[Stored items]
--------------------------------

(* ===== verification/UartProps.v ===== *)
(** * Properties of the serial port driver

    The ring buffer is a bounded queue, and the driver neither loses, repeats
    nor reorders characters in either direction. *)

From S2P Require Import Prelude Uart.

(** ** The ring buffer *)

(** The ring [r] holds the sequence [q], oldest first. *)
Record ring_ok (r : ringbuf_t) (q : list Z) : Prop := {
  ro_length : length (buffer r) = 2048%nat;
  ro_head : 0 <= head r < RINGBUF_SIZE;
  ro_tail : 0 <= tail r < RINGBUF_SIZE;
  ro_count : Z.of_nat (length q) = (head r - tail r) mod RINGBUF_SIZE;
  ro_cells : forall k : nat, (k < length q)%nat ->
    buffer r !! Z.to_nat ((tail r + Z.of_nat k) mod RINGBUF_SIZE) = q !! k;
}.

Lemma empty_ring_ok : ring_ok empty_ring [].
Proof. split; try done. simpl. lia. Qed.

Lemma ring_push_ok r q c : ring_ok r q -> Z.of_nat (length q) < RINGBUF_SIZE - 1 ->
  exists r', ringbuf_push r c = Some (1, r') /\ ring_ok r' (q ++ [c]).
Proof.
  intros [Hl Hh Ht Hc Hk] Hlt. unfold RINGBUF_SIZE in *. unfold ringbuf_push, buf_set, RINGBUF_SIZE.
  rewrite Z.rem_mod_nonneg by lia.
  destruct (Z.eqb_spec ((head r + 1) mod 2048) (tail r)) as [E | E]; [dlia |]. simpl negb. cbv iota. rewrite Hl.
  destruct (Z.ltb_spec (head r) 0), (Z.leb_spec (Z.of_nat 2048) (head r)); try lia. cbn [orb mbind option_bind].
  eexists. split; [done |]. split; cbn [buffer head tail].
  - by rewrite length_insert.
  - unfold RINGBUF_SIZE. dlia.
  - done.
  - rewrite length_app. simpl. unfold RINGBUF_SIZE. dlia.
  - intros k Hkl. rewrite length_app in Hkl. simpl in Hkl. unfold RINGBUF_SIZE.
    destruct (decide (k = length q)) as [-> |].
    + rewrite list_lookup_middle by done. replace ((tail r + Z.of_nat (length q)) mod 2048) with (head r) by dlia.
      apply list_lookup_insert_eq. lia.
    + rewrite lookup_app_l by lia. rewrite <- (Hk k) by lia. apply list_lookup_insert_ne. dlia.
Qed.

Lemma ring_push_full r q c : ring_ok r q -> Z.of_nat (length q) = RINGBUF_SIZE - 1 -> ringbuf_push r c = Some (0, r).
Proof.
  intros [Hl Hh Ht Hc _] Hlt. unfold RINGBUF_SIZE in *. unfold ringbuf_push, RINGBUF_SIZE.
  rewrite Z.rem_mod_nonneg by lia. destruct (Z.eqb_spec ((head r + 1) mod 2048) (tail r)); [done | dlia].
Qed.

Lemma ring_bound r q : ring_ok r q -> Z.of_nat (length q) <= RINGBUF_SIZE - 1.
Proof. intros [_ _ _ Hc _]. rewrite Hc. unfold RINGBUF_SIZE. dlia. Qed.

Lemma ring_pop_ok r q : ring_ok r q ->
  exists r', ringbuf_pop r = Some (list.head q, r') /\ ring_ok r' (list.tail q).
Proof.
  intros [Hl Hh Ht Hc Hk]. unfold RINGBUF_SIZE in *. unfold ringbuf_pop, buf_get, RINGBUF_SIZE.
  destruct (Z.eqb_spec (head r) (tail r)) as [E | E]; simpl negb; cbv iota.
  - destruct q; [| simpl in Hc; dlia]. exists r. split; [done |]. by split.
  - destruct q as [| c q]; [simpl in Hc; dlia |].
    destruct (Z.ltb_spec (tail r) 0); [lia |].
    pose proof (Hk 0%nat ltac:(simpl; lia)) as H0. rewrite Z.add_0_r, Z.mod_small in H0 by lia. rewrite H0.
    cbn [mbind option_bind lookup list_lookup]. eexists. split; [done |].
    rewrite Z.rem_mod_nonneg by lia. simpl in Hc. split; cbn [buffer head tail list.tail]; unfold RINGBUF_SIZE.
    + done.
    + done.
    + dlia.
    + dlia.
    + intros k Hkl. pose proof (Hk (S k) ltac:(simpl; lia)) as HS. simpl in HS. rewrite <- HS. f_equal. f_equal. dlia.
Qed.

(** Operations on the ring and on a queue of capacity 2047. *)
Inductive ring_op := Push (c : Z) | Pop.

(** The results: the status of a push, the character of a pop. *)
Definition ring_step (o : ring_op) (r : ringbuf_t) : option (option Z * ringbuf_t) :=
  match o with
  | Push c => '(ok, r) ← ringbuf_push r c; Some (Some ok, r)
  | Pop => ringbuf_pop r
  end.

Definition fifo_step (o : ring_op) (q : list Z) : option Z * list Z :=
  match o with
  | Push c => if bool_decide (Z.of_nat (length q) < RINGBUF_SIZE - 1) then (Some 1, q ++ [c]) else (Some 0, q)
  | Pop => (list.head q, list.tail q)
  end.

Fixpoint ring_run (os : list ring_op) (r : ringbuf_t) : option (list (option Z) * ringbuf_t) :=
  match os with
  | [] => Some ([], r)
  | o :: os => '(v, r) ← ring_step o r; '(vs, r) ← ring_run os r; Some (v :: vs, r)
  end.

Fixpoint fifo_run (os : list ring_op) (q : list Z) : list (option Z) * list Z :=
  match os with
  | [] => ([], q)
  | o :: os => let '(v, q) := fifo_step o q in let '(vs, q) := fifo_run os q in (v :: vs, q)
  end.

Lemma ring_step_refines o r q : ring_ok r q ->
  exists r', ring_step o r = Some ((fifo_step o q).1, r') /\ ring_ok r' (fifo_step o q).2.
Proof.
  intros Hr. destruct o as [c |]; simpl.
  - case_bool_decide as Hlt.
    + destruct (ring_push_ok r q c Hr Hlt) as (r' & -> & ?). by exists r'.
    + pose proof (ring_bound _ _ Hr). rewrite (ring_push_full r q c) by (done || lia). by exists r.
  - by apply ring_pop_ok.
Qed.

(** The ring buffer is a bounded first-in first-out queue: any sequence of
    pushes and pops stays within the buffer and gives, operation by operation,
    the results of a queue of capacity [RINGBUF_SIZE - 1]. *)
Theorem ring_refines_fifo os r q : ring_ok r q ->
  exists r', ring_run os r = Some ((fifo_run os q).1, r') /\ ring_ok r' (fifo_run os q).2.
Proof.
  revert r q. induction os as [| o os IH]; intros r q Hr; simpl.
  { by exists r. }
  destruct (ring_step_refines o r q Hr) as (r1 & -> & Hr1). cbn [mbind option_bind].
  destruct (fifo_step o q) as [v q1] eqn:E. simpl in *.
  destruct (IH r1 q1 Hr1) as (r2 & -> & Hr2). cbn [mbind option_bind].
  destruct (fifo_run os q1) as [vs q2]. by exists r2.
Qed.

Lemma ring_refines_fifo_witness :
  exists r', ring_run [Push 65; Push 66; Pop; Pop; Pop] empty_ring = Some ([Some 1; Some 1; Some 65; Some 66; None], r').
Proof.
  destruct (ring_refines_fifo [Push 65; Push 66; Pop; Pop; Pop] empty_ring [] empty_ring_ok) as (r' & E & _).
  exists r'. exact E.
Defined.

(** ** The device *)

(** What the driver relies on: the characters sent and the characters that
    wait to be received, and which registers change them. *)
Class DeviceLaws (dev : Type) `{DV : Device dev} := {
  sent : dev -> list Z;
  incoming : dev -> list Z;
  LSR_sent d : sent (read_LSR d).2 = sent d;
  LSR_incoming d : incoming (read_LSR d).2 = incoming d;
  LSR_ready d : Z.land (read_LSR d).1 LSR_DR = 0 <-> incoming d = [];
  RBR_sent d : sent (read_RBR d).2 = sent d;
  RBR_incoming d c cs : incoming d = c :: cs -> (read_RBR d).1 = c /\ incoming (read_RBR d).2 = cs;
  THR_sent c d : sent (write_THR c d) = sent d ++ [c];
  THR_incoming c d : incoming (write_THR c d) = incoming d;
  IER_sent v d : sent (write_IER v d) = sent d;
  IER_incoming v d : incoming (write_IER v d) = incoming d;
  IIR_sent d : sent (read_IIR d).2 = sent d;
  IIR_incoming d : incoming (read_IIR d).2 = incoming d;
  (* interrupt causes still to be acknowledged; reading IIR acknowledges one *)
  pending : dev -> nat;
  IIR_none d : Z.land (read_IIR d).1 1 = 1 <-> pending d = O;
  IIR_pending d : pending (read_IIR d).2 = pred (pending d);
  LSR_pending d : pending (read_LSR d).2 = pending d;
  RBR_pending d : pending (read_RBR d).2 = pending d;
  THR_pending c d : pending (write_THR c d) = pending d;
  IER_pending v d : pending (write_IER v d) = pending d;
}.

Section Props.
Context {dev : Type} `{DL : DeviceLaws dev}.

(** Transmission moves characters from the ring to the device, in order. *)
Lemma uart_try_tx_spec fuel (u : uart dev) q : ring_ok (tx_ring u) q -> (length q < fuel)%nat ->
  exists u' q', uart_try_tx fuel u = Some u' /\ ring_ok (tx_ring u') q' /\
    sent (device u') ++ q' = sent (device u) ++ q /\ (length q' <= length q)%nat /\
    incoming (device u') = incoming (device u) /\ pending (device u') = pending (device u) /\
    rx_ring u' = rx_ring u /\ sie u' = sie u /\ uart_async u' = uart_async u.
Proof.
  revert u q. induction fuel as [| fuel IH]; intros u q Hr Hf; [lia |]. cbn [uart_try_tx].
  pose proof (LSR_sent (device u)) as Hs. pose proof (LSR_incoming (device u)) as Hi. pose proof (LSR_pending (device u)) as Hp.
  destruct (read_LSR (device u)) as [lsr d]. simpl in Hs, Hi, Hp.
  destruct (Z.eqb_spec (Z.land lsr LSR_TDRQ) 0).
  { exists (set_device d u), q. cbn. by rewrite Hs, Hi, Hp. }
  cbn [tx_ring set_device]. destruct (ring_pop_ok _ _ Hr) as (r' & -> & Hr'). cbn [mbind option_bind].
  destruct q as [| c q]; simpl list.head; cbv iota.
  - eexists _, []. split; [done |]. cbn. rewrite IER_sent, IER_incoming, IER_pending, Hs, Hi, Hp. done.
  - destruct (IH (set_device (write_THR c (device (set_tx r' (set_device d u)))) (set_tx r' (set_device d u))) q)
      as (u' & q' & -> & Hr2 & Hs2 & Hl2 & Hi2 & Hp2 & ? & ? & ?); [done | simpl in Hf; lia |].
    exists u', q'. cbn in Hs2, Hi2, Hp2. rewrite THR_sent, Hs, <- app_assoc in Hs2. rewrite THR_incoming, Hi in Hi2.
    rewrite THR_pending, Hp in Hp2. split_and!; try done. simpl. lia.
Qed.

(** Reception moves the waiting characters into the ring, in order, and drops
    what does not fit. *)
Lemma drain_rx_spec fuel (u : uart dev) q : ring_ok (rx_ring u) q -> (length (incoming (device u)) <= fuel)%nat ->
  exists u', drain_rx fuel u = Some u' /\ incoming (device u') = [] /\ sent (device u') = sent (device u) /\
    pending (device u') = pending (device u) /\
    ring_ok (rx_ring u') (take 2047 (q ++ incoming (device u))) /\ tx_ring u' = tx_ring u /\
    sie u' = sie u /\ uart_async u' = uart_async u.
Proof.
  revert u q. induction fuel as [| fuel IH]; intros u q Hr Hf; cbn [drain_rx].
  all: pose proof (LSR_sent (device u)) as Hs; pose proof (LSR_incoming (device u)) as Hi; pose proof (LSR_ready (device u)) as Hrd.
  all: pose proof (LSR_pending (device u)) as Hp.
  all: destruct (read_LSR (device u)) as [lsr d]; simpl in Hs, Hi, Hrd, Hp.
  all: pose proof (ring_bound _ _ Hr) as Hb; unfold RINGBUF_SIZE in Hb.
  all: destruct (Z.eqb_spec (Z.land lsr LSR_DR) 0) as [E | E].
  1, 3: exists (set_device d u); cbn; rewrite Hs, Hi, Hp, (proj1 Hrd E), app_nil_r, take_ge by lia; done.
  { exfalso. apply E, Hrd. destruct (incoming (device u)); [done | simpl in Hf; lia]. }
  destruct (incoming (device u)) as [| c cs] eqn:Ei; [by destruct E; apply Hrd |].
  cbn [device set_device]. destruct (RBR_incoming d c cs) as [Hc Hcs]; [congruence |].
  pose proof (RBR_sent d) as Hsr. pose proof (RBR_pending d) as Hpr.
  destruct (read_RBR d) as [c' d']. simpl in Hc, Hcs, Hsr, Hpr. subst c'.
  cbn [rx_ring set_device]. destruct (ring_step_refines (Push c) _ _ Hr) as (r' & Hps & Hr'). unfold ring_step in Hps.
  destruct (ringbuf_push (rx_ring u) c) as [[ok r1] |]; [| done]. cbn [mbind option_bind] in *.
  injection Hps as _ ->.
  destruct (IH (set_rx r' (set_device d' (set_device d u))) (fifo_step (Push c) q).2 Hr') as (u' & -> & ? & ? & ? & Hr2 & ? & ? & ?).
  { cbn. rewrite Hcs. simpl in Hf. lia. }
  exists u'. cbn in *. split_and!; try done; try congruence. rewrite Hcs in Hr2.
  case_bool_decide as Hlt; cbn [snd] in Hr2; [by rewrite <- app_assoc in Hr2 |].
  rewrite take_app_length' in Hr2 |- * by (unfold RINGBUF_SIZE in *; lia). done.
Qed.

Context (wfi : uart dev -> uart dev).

--------------------------------

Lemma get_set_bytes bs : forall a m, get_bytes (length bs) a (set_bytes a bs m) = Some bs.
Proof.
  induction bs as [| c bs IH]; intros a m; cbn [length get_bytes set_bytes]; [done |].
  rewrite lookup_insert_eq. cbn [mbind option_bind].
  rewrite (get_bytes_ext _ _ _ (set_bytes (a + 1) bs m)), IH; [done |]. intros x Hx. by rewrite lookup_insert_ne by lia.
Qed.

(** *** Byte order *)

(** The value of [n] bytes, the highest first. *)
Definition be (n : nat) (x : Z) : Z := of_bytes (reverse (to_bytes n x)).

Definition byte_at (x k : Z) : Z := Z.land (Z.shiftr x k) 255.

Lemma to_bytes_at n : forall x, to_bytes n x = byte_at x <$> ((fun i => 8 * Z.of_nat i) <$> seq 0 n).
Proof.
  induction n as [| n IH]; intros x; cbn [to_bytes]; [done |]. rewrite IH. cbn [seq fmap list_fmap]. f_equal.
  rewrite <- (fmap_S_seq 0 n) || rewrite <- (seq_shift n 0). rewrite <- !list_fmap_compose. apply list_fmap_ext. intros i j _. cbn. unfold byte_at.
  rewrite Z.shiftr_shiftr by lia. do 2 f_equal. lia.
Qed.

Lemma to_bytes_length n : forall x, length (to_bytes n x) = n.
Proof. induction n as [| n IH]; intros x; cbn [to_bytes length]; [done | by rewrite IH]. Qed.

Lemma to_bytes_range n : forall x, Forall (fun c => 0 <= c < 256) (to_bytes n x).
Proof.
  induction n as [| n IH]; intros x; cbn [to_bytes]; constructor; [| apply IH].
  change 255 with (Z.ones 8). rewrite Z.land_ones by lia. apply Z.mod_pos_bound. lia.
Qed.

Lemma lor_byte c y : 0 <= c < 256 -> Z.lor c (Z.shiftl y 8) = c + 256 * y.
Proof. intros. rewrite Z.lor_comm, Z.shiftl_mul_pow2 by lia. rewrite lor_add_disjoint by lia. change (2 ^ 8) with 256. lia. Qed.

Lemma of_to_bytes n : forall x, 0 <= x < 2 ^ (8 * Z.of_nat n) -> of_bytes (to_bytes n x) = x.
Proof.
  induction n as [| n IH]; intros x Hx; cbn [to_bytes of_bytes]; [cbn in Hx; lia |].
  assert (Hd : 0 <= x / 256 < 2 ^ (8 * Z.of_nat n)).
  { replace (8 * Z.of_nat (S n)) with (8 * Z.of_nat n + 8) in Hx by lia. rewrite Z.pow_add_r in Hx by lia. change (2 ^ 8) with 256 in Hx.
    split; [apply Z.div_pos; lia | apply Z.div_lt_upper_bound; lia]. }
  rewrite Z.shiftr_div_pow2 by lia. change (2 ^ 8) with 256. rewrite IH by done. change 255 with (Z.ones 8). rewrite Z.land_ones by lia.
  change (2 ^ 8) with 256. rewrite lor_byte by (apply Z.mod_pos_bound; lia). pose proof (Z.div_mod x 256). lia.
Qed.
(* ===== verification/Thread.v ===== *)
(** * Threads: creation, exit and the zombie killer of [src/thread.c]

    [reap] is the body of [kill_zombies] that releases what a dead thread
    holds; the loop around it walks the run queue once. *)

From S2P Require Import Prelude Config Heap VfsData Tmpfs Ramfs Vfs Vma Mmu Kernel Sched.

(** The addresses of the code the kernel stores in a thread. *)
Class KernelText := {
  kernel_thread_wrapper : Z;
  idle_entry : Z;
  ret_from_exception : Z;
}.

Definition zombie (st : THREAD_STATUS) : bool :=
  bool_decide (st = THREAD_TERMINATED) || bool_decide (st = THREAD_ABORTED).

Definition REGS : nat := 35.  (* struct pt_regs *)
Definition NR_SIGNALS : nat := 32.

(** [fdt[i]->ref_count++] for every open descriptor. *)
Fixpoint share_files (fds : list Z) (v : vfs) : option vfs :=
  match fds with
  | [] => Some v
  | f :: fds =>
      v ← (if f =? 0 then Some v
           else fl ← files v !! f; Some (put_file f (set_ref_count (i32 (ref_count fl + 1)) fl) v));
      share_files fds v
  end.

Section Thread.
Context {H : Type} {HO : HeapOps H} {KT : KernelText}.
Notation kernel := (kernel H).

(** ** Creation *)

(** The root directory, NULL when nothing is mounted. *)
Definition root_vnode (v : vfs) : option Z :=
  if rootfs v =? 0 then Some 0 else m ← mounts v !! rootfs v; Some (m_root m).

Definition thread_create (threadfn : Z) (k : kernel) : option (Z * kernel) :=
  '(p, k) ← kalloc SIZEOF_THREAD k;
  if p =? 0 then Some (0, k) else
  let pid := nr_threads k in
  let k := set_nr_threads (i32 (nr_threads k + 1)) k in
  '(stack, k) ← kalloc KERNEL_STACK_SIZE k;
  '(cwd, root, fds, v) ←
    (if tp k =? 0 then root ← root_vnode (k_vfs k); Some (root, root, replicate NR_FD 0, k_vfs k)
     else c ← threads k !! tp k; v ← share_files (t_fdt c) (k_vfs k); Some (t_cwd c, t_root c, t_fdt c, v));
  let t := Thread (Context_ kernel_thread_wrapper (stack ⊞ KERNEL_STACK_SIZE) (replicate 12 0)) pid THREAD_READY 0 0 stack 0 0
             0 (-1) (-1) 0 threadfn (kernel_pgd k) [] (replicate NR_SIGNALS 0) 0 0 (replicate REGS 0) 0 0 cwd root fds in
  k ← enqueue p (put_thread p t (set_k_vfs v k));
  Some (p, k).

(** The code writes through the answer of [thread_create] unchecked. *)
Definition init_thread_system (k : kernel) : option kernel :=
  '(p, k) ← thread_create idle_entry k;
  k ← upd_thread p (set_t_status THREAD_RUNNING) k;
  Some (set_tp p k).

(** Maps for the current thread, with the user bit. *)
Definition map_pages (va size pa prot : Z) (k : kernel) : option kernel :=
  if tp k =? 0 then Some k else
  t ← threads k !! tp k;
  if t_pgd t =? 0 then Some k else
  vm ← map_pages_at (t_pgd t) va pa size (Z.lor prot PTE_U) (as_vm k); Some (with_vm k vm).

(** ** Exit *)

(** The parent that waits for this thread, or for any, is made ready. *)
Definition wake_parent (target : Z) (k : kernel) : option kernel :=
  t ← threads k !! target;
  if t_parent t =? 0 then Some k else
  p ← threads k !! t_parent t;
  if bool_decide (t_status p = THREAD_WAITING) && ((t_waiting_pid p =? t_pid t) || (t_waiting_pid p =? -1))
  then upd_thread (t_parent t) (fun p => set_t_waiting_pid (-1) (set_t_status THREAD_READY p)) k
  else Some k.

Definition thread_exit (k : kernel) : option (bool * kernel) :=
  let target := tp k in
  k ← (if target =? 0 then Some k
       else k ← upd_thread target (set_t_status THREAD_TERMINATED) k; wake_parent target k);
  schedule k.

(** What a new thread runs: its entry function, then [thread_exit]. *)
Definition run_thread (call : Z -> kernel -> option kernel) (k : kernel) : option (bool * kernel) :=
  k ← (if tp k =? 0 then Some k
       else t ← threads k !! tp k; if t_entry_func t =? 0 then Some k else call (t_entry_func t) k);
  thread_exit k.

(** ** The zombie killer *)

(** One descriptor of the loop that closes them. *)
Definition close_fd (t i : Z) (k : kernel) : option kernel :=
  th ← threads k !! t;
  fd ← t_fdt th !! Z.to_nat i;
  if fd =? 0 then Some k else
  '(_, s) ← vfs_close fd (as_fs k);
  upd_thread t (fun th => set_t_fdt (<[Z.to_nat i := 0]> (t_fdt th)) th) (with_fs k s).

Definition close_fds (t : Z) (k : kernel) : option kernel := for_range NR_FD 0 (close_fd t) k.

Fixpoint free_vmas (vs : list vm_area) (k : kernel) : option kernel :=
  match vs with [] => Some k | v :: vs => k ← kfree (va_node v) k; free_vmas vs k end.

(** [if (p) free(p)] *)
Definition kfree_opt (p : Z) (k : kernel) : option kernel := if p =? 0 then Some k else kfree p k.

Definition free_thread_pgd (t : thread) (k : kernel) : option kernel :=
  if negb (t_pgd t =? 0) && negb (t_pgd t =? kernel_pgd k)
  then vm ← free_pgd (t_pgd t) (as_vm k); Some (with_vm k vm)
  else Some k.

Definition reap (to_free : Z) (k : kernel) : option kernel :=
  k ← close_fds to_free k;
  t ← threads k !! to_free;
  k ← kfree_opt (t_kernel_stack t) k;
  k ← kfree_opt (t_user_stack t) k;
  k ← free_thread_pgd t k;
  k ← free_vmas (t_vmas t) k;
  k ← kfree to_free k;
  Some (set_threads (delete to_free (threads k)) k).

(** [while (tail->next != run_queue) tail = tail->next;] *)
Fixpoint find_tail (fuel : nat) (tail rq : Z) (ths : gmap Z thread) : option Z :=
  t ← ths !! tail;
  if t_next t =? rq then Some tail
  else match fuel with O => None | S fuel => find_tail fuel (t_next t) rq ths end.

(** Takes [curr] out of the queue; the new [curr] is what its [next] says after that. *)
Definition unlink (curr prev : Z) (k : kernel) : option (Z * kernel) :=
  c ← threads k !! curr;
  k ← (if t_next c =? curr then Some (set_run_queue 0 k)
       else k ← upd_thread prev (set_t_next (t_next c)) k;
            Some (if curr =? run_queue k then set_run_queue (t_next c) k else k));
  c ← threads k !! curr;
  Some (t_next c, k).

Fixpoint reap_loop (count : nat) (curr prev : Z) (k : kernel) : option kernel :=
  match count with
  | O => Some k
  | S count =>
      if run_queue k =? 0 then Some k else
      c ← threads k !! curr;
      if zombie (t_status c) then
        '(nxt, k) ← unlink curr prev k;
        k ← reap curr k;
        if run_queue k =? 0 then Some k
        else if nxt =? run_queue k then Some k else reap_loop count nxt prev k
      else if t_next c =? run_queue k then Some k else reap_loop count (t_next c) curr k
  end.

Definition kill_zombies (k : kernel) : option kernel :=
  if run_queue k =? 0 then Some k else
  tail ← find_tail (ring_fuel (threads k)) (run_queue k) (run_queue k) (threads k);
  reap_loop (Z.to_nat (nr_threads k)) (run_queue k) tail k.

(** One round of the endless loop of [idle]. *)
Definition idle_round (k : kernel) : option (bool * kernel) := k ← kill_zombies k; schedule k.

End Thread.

--------------------------------

What this task involves - Filter the records down to the lines that contain the string "prot", and copy those lines.

Written reply -
Definition map_pages (va size pa prot : Z) (k : kernel) : option kernel :=
  vm ← map_pages_at (t_pgd t) va pa size (Z.lor prot PTE_U) (as_vm k); Some (with_vm k vm).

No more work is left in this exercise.